(Stored items)
|---|

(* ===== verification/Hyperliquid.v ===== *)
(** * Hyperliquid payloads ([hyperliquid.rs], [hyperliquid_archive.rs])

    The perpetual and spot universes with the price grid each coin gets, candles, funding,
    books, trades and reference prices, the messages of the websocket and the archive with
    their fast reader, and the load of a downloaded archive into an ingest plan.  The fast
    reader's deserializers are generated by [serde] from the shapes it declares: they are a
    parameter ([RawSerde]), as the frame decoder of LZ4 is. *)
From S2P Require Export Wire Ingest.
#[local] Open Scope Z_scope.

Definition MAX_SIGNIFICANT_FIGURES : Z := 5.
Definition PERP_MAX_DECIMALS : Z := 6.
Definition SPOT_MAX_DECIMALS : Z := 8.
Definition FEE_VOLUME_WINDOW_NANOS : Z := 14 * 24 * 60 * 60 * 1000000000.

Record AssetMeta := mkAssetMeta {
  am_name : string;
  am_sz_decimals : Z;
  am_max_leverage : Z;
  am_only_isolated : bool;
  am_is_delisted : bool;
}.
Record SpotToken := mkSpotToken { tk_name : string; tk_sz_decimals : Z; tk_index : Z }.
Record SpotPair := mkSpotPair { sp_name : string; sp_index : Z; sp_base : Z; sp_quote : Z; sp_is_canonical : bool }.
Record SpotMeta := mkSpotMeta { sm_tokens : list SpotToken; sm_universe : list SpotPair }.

|---|

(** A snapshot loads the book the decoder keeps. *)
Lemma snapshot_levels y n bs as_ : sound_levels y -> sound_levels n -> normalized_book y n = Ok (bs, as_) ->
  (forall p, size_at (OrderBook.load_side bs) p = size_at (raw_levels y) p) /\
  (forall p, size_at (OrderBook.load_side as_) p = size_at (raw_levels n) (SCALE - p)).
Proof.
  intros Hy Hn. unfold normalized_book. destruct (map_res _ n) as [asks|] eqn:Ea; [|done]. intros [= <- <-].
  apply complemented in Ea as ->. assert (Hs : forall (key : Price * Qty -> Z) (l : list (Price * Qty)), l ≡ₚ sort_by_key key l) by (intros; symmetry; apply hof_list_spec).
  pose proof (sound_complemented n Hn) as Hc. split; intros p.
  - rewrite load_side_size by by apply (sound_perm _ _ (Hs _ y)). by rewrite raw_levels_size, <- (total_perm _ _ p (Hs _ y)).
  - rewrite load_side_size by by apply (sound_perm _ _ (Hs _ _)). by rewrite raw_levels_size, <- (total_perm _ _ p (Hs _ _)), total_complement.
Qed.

|---|

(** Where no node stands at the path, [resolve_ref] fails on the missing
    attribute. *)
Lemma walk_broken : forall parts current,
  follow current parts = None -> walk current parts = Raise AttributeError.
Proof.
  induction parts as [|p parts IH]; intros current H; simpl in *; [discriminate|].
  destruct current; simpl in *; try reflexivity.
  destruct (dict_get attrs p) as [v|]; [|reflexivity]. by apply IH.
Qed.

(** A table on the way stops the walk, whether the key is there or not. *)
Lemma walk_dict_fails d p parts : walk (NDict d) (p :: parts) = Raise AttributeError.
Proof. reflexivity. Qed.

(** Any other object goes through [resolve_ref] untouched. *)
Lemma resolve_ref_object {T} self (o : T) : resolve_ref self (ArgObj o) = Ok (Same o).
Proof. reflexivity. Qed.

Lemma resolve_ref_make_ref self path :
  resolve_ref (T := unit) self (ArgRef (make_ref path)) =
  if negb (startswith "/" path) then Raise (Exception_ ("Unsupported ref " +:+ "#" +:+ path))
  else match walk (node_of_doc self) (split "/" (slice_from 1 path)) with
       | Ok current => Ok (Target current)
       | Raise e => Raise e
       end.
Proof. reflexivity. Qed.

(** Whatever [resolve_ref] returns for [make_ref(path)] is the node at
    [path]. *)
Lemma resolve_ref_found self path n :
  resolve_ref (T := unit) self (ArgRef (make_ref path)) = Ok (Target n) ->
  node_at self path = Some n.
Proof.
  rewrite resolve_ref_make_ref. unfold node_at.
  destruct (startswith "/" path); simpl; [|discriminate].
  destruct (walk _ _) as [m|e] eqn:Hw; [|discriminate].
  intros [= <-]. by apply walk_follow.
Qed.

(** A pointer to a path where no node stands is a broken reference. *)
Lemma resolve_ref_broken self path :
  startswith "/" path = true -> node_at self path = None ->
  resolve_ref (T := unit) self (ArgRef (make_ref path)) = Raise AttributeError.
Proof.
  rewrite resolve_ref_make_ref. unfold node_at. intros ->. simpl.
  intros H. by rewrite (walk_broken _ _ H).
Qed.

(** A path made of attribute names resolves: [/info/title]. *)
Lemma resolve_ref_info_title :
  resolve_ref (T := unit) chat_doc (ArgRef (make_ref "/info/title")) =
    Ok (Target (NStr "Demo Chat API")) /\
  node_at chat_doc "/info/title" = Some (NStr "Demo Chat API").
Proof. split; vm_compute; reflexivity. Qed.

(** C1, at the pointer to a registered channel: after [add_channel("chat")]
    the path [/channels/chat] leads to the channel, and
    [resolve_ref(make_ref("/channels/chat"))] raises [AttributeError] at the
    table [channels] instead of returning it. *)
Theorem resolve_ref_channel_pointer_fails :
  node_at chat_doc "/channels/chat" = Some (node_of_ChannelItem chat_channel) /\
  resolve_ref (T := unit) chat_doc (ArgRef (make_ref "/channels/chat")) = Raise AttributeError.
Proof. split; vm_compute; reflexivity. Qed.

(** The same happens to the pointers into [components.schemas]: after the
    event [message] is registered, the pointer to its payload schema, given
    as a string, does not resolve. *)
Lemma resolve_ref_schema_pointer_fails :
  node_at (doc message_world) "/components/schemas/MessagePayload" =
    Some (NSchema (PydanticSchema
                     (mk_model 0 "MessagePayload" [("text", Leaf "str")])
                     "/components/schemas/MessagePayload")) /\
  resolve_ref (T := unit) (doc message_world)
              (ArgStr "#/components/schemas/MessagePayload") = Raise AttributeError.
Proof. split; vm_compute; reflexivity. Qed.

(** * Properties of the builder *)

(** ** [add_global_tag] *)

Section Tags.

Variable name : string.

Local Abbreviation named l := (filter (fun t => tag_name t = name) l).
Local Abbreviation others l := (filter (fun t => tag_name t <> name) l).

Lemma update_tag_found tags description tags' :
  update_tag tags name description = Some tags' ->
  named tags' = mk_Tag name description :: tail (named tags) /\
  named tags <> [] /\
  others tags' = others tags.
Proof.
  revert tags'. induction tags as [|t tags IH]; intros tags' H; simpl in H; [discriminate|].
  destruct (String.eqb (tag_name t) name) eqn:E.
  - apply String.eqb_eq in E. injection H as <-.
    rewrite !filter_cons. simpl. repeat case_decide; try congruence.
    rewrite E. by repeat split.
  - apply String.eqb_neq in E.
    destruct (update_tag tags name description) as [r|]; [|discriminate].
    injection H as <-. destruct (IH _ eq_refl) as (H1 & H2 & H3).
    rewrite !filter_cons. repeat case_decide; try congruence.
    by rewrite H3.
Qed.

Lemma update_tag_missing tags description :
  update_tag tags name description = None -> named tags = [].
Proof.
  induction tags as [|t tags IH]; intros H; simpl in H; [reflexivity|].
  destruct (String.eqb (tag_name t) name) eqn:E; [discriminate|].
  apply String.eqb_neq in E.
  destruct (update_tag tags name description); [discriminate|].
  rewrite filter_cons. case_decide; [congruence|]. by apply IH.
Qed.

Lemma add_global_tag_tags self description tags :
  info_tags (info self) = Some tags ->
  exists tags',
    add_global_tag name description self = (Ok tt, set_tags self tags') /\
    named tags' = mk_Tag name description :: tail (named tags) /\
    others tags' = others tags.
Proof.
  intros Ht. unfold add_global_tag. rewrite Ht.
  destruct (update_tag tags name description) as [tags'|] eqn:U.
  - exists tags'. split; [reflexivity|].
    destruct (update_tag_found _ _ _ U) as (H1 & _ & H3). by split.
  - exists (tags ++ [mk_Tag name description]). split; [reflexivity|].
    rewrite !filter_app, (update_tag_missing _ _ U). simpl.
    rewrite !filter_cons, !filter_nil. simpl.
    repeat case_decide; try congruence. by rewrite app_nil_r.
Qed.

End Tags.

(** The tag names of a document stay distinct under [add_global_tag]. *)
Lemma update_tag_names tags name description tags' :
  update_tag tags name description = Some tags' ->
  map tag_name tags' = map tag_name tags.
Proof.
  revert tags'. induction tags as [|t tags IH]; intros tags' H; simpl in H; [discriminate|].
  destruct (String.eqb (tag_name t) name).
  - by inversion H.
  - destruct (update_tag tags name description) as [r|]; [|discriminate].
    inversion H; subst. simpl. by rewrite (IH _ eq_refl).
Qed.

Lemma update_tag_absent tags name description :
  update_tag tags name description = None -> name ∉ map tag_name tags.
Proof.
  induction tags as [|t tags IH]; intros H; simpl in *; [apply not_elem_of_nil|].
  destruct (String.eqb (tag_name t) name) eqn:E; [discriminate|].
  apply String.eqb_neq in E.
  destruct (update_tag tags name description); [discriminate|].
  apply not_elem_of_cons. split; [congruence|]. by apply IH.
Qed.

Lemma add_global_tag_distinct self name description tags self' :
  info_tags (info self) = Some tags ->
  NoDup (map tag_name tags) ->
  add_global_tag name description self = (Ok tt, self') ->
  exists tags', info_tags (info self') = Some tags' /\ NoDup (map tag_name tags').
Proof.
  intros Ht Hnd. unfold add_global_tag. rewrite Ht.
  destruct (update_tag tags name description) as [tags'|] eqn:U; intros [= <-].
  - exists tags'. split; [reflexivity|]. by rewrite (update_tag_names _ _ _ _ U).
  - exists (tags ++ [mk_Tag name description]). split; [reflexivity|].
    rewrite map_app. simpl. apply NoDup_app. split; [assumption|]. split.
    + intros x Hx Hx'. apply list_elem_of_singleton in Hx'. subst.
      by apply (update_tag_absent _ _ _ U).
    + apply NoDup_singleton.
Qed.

|---|

- _What is expected_
In the entries above, please find the line with "Lemma snapshot_levels y" and the line with "intros Hy Hn.", then write out exactly those two lines and every line between them, and nothing more.

- _Exercise response_
Lemma snapshot_levels y n bs as_ : sound_levels y -> sound_levels n -> normalized_book y n = Ok (bs, as_) ->
  (forall p, size_at (OrderBook.load_side bs) p = size_at (raw_levels y) p) /\
  (forall p, size_at (OrderBook.load_side as_) p = size_at (raw_levels n) (SCALE - p)).
Proof.
  intros Hy Hn. unfold normalized_book. destruct (map_res _ n) as [asks|] eqn:Ea; [|done]. intros [= <- <-].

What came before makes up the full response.